- _Available data_

(* ===== verification/Programs.v ===== *)
(** * The other programs

    The remaining entry points over the components: the bridge process
    ([main] of host/b8008net/eb_server.py), the hardware self-test ([main] of
    soc/host_selftest.py), and the context managers of [Board] and [Lock]
    (host/b8008net/board.py). *)

From Stdlib Require Import ZArith Lia List Bool Ascii String.
From stdpp Require Import base list strings gmap pretty.
From S2P Require Import Prelude Text Argparse Fifo ConsoleBridge HostOS Etherbone Discovery Board Console.
From S2P Require Import ConsoleOnBridge SelfTest Cli EbServer.

Open Scope string_scope.
Open Scope list_scope.
Open Scope Z_scope.

(** ** The context managers *)

(** [with board: body]: [__enter__] returns the board, [__exit__] closes it and
    lets the exception pass. *)
Definition Board___enter__ (b : Board) : M world Board := ret b.
Definition Board___exit__ (b : Board) : M world unit := Board.close b ;;; ret tt.

Definition with_board {A} (b : Board) (body : Board -> M world A) : M world A :=
  let! self := Board___enter__ b in
  try_finally (body self) (Board___exit__ self).

Definition Lock___enter__ (l : Lock) : M world Lock := ret l.
Definition Lock___exit__ (l : Lock) : M world unit := Lock_release l ;;; ret tt.

Definition with_lock {A} (l : Lock) (body : Lock -> M world A) : M world A :=
  let! self := Lock___enter__ l in
  try_finally (body self) (Lock___exit__ self).

(** ** The bridge process *)

(** What [main] uses of litex: the constructor of [CommUDP], and the TCP server
    ([RemoteServer.open], [start]) and the sleep of the main thread, which the user's
    interrupt ends. *)
Class BridgeOps (W : Type) := {
  bridge_host : forall {A}, M host A -> M W A;
  comm_new : string -> Z -> comm;
  comm_new_server s p : server (comm_new s p) = s /\ port (comm_new s p) = p;
  server_open : comm -> string -> Z -> M W unit;
  server_start : Z -> M W unit;
  main_sleep : Z -> M W unit
}.

Definition int_option (s d : string) : opt_decl := {|
  option_strings := [s]; dest := d; takes_value := true;
  accepts_value := fun v => bool_decide (is_Some (int10 v)); required := false; default_value := None |}.
Definition str_option (s d : string) (req : bool) (def : option string) : opt_decl := {|
  option_strings := [s]; dest := d; takes_value := true; accepts_value := fun _ => true; required := req;
  default_value := def |}.

Definition bridge_options : list opt_decl := [
  help_option; str_option "--bind-ip" "bind_ip" false (Some "localhost");
  int_option "--bind-port" "bind_port"; int_option "--udp-port" "udp_port"].

(** An integer option's value, or its default. *)
Definition int_value (os : list opt_decl) (o : string) (def : Z) (ns : namespace) : Z :=
  default def (value_of os o ns ≫= int10).

(** A parser without subcommands. *)
Definition parse_plain (os : list opt_decl) (argv : list string) : Z + namespace :=
  match parse_options os argv (Ns [] false) with
  | inl code => inl code
  | inr ns => if missing_required os ns || extras ns then inl 2 else inr ns
  end.

Section Bridge.
Context {W : Type} `{!BridgeOps W} {C : EtherboneCodec}.

(** [while True: time.sleep(100)] *)
Fixpoint sleep_forever (fuel : nat) : M W unit :=
  match fuel with
  | O => diverge
  | S n => main_sleep 100 ;;; sleep_forever n
  end.

Definition bridge_main (fuel : nat) (argv : list string) : M W unit :=
  match parse_plain bridge_options argv with
  | inl code => raise (SystemExit code)
  | inr ns =>
      let! addr := bridge_host broadcast_addr in
      let comm := comm_new addr (int_value bridge_options "udp_port" 1234 ns) in
      server_open comm (default "" (value_of bridge_options "bind_ip" ns))
        (int_value bridge_options "bind_port" 1234 ns) ;;;
      server_start 4 ;;;
      try_except (sleep_forever fuel) (fun e => bool_decide (e = KeyboardInterrupt)) (fun _ => ret tt)
  end.

End Bridge.

(** ** The self-test *)

Definition selftest_options : list opt_decl := [
  help_option; str_option "--csr" "csr" true None; str_option "--host" "host" false None;
  int_option "--port" "port"; str_option "--server" "server" false None].

Section SelfTestMain.
Context {X : Type} `{!ConsoleRegs X, !SelfTestBoard X} {C : EtherboneCodec}.
Variables (lock_path cache_path : string).

(** The object to close at the end: a board, or only a client. *)
Definition selftest_open (ns : namespace) : M (cli X) (Board + nat) :=
  match value_of selftest_options "server" ns with
  | Some _ =>
      let! client := on_board client_factory in
      on_board (client_open client) ;;;
      ret (inr client)
  | None =>
      let! b := on_board (connect (default "" (value_of selftest_options "csr" ns))
                            (value_of selftest_options "host" ns) lock_path cache_path true) in
      Cli.print ("[0] discovered + connected: " +:+ board_host b) ;;;
      ret (inl b)
  end.

Definition selftest_close (o : Board + nat) : M (cli X) unit :=
  match o with
  | inl b => close_board b
  | inr client => on_board (client_close client)
  end.

Definition selftest_main (argv : list string) : M (cli X) unit :=
  match parse_plain selftest_options argv with
  | inl code => raise (SystemExit code)
  | inr ns =>
      let! o := selftest_open ns in
      let! failures := try_finally (on_console run_checks) (selftest_close o) in
      if negb (failures =? 0) then
        Cli.print ("host_selftest: " +:+ pretty failures +:+ " check(s) FAILED") ;;;
        raise (SystemExit 1)
      else
        Cli.print "host_selftest: all checks PASSED" ;;;
        raise (SystemExit 0)
  end.

End SelfTestMain.

(** * Theorems *)

(** A [with] block on a connected board undoes the connection, whether the
    block returns or raises, if it does not meddle with the connection itself. *)
Lemma with_board_undoes {A} w lock_path b (body : Board -> M world A) w1 :
  connected w lock_path b w1 -> preserves obs (body b) -> preserves benv (body b) ->
  (forall n, close_raises (benv w1) n = None) -> fst (body b w1) <> Diverged ->
  exists w2, with_board b body w1 = (fst (body b w1), w2) /\ clean w w2.
Proof.
  intros Hc Ho Hb Hcl Hd. specialize (Ho w1). specialize (Hb w1).
  unfold with_board, Board___enter__, Board___exit__, bind at 1, ret at 1, try_finally.
  destruct (body b w1) as [r w2]. cbn [fst snd] in *.
  destruct (close_connected w lock_path b w1 w2 Hc Ho) as (b' & w3 & Hclose & Hclean & _); [by rewrite Hb|].
  exists w3. split; [|done]. destruct r as [x|e|]; [..|done]; unfold bind; by rewrite Hclose.
Qed.

Section BridgeProperties.
Context {W : Type} `{!BridgeOps W} {C : EtherboneCodec}.

(** The user interrupts the [n]-th sleep. *)
Fixpoint interrupted (n : nat) (w : W) : Prop :=
  match n with
  | O => fst (main_sleep (W:=W) 100 w) = Raise KeyboardInterrupt
  | S n => exists w', main_sleep 100 w = (Ok tt, w') /\ interrupted n w'
  end.

Lemma sleep_interrupted n fuel w :
  (n < fuel)%nat -> interrupted n w -> fst (sleep_forever fuel w) = Raise KeyboardInterrupt.
Proof.
  revert fuel w. induction n as [|n IH]; intros [|fuel] w Hn Hi; try lia; cbn [sleep_forever]; unfold bind.
  - cbn in Hi. destruct (main_sleep 100 w) as [r w2]. cbn in Hi. by subst r.
  - destruct Hi as (w' & -> & Hi). apply IH; [lia|done].
Qed.

(** The bridge serves: with the TCP server up, the transport it hands over
    broadcasts to the address found, on the port asked for, and the user's
    interrupt, whenever it comes, ends the process normally. *)
Lemma bridge_main_serves n fuel argv ns addr (w w1 w2 w3 : W) :
  parse_plain bridge_options argv = inr ns ->
  bridge_host broadcast_addr w = (Ok addr, w1) ->
  let c := comm_new addr (int_value bridge_options "udp_port" 1234 ns) in
  server_open c (default "" (value_of bridge_options "bind_ip" ns))
    (int_value bridge_options "bind_port" 1234 ns) w1 = (Ok tt, w2) ->
  server_start 4 w2 = (Ok tt, w3) -> (n < fuel)%nat -> interrupted n w3 ->
  fst (bridge_main fuel argv w) = Ok tt /\ server c = addr /\
  port c = int_value bridge_options "udp_port" 1234 ns.
Proof.
  intros Hp Ha c Ho Hs Hn Hi. split; [|apply comm_new_server].
  unfold bridge_main. rewrite Hp. unfold bind. rewrite Ha. fold c. rewrite Ho, Hs. unfold try_except.
  pose proof (sleep_interrupted n fuel w3 Hn Hi) as Hk. destruct (sleep_forever fuel w3) as [r w4].
  cbn in Hk. by subst r.
Qed.

End BridgeProperties.

Section SelfTestProperties.
Context {X : Type} `{!ConsoleRegs X, !SelfTestBoard X, !ConsoleView X, !SelfTestView X}.
Context `{!ConsoleLaws X, !SelfTestLaws X} {C : EtherboneCodec}.
Variables (lock_path cache_path : string).

(** The line that ends a complete run. *)
Definition verdict_line (n : Z) : string :=
  if n =? 0 then "host_selftest: all checks PASSED" else "host_selftest: " +:+ pretty n +:+ " check(s) FAILED".

(** C29: The exit status of the self-test is honest, and it cleans up.  Let the
    arguments be accepted, no bridge be named, and the client close.  The program
    ends.  If [connect] with these arguments raises, the program raises that very exception,
    with the world as [connect] left it, no check run and nothing printed.  If it returns a
    board, the checks run on the console, everything is given back, and: if they complete
    with [n] failures (the number of failing lines of the report, 0 only if banner, help,
    scratch and burst were right) the program prints the board's host and the verdict and exits
    with 0 if [n] is 0 and 1 if not; if they raise, so does the program. *)
Theorem selftest_main_verdict argv ns c :
  parse_plain selftest_options argv = inr ns -> value_of selftest_options "server" ns = None ->
  world_ok (brd c) -> net_ok cache_path (brd c) -> (forall n, close_raises (benv (brd c)) n = None) ->
  bank_ok (con c) ->
  let '(r, c') := selftest_main lock_path cache_path argv c in
  let '(connection, w) := connect (default "" (value_of selftest_options "csr" ns))
                            (value_of selftest_options "host" ns) lock_path cache_path true (brd c) in
  match connection with
  | Raise e => r = Raise e /\ c' = Cli w (con c) (printed c) /\ (is_Exception e = true -> clean (brd c) (brd c'))
  | Ok b =>
      clean (brd c) (brd c') /\ con c' = snd (run_checks (con c)) /\
      match fst (run_checks (con c)) with
      | Ok n => r = Raise (SystemExit (if n =? 0 then 0 else 1)) /\
                printed c' = printed c ++ ["[0] discovered + connected: " +:+ board_host b; verdict_line n] /\
                exists ls o t, progress (con c) (con c') ls o t /\ run_report n ls o t
      | Raise e => r = Raise e /\ printed c' = printed c ++ ["[0] discovered + connected: " +:+ board_host b]
      | Diverged => False
      end
  | Diverged => False
  end.
Proof.
  intros Hp Hs Hok Hnet Hcl Hbank. unfold selftest_main. rewrite Hp. unfold bind at 1, selftest_open.
  rewrite Hs. unfold bind at 1. rewrite on_board_run.
  set (cn := connect _ _ lock_path cache_path true).
  pose proof (connect_ok (default "" (value_of selftest_options "csr" ns)) (value_of selftest_options "host" ns)
    lock_path cache_path true (brd c) Hok Hnet) as Hpost.
  pose proof (benv_connect (default "" (value_of selftest_options "csr" ns)) (value_of selftest_options "host" ns)
    lock_path cache_path true (brd c)) as Hbenv. fold cn in Hpost, Hbenv. unfold wp in Hpost.
  destruct (cn (brd c)) as [[b|e|] w1]; cbn [fst snd] in *; [|by split_and!|done].
  unfold bind at 1, Cli.print, modify. cbn [brd con printed]. unfold ret at 1.
  set (c1 := Cli w1 (con c) _).
  pose proof (run_checks_ran (con c) Hbank) as Hrun. unfold wp in Hrun.
  assert (Hfst : fst (on_console run_checks c1) = fst (run_checks (con c)))
    by (by rewrite on_console_run).
  assert (Hsnd : snd (on_console run_checks c1) = Cli w1 (snd (run_checks (con c))) (printed c1))
    by (by rewrite on_console_run).
  pose proof (finally_clean lock_path (brd c) b (on_console run_checks) c1 Hpost) as Hfin.
  specialize (Hfin ltac:(cbn; by rewrite Hbenv) (held_on_console _)).
  rewrite Hfst, Hsnd in Hfin. specialize (Hfin ltac:(intros E; by rewrite E in Hrun)).
  unfold wp in Hfin. cbn [con printed] in Hfin. unfold bind. cbn [selftest_close].
  destruct (try_finally (on_console run_checks) (close_board b) c1) as [r c2]. cbn [fst snd] in Hfin.
  destruct Hfin as (-> & Hcon & Hprt & Hclean). unfold verdict_line.
  destruct (fst (run_checks (con c))) as [n|e|]; [|by split_and!|done].
  destruct Hrun as (ls & o & t & Hprog & Hrep). rewrite <- Hcon in Hprog.
  destruct (n =? 0); cbn [negb]; (split; [exact Hclean|]); (split; [exact Hcon|]);
    (split; [done|]); (split; [cbn [printed]; rewrite Hprt; unfold c1; cbn [printed]; by rewrite <- app_assoc|]);
    by exists ls, o, t.
Qed.

End SelfTestProperties.

(** * Concrete runs *)

Module ProgramRuns.
Import Dialect.

Definition test_bench : cli (rig ConsoleRuns.B) := Cli BoardRuns.good SelfTestRuns.bench [].

Definition selftest := selftest_main (X:=rig ConsoleRuns.B) "lock" "cache" ["--csr"; "csr.csv"].

Example selftest_passes :
  fst (selftest test_bench) = Raise (SystemExit 0) /\
  printed (snd (selftest test_bench)) =
    ["[0] discovered + connected: 192.168.7.45"; "host_selftest: all checks PASSED"].
Proof. vm_compute. done. Qed.

Example selftest_usage :
  (fst (selftest_main (X:=rig ConsoleRuns.B) "lock" "cache" ["--csr"; "x"; "--port=12a"] test_bench),
   fst (selftest_main (X:=rig ConsoleRuns.B) "lock" "cache" ["--server"; "localhost"] test_bench)) =
  (Raise (SystemExit 2), Raise (SystemExit 2)).
Proof. reflexivity. Qed.

Lemma selftest_main_verdict_witness :
  clean BoardRuns.good (brd (snd (selftest test_bench))).
Proof.
  pose proof (selftest_main_verdict "lock" "cache" ["--csr"; "csr.csv"] (Ns [("csr", "csr.csv")] false) test_bench
    eq_refl eq_refl (BoardRuns.world_with_ok _ _) (BoardRuns.world_with_net _ _) (fun _ => eq_refl)
    SelfTestRuns.bench_ok) as H.
  assert (E : match fst (connect "csr.csv" None "lock" "cache" true (brd test_bench)) with Ok _ => True | _ => False end)
    by (vm_compute; exact I).
  unfold selftest. destruct (selftest_main _ _ _ test_bench) as [r c'].
  change (default "" (value_of selftest_options "csr" (Ns [("csr", "csr.csv")] false))) with "csr.csv" in H.
  change (value_of selftest_options "host" (Ns [("csr", "csr.csv")] false)) with (@None string) in H.
  destruct (connect "csr.csv" None "lock" "cache" true (brd test_bench)) as [[b|e|] w]; [|destruct E..].
  exact (proj1 H).
Defined.

End ProgramRuns.
(** C8: the fragment of a node is made of fixed markup, of the formatted
    size and time, of the fragments of the children, and of
    [html.escape(name, quote=False)], once, right after the fixed opening
    of the fragment; the name enters it in no other way.  The escaped
    name is the name rewritten character by character, [&], [<] and [>]
    into the entities [&amp;], [&lt;] and [&gt;]; so it has no [<] and no
    [>], and each [&] in it starts one of these entities. *)
Theorem name_is_escaped (self : Node) (indent : Z) (frag : string) :
  to_html ts_to_str self indent = Some frag →
  let esc_name := Html.escape (name self) false in
  let pad := Py.str_repeat "  " (Z.to_nat indent) in
  (∃ size_h modified,
      human_size (size self) = Some size_h ∧
      ts_to_str (mtime self) = Some modified ∧
      if is_dir self then
        ∃ body,
          Forall2 (λ child f, to_html ts_to_str child (indent + 2) = Some f)
            (children self) body ∧
          frag = dir_header pad esc_name size_h modified
                 +:+ Py.str_join body +:+ dir_footer pad
      else frag = file_line pad esc_name size_h modified) ∧
  (∃ rest, frag = fragment_opening (is_dir self) pad +:+ esc_name +:+ rest) ∧
  esc_name = Py.str_join (map escape_char (chars (name self))) ∧
  (escape_char "&" = "&amp;" ∧ escape_char "<" = "&lt;" ∧
   escape_char ">" = "&gt;") ∧
  (∀ c, ¬ markup_significant c → escape_char c = String c "") ∧
  (∀ x, x ∈ chars esc_name → x ≠ "<"%char ∧ x ≠ ">"%char).
Proof.
  intros H esc_name pad.
  split.
  { apply to_html_inv in H as (modified & size_h & Hm & Hs & H).
    exists size_h, modified. split; [exact Hs|]. split; [exact Hm|].
    exact H. }
  split; [by apply (to_html_shape ts_to_str)|].
  split; [apply escape_char_wise|].
  split; [done|].
  split; [|apply escape_no_angle].
  intros c Hc. by destruct (escape_char_cases c) as [[Hs _]|[_ He]].
Qed.



End RendererClaims.

Lemma name_is_escaped_witness :
  to_html Utc.ts_to_str example_file 0
  = Some "<li>📄 a&lt;b&gt;.txt <small>(500 bytes, modified 1970-01-01 00:01:40)</small></li>
" ∧
  Html.escape (name example_file) false = "a&lt;b&gt;.txt" ∧
  ∀ x, x ∈ chars (Html.escape (name example_file) false) →
       x ≠ "<"%char ∧ x ≠ ">"%char.
Proof.
  assert (H : to_html Utc.ts_to_str example_file 0
    = Some "<li>📄 a&lt;b&gt;.txt <small>(500 bytes, modified 1970-01-01 00:01:40)</small></li>
") by (vm_compute; reflexivity).
  split; [exact H|]. split; [vm_compute; reflexivity|].
  destruct (name_is_escaped Utc.ts_to_str example_file 0 _ H)
    as (_ & _ & _ & _ & _ & Hno).
  exact Hno.
Defined.




(** ** More on the tree builder *)

Lemma healthy_entries p st (l : list Entry) :
  healthy (MkWalk p st true (Done l)) →
  Forall (λ c : Entry, stat_ok c ∧ healthy (snd c)) l.
Proof.
  intros [_ H]. specialize (H eq_refl).
  induction l as [|c l IH]; [constructor|].
  destruct H as [Hc Hl]. constructor; [exact Hc | by apply IH].
Qed.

- _How to complete this task_
Copy the stretch of the records above that runs from the line with "scratch and burst" through the line with "Theorem selftest_main_verdict argv". Both end lines belong in the copy, and nothing else does.

- _Response for this exercise_
    scratch and burst were right) the program prints the board's host and the verdict and exits
    with 0 if [n] is 0 and 1 if not; if they raise, so does the program. *)
Theorem selftest_main_verdict argv ns c :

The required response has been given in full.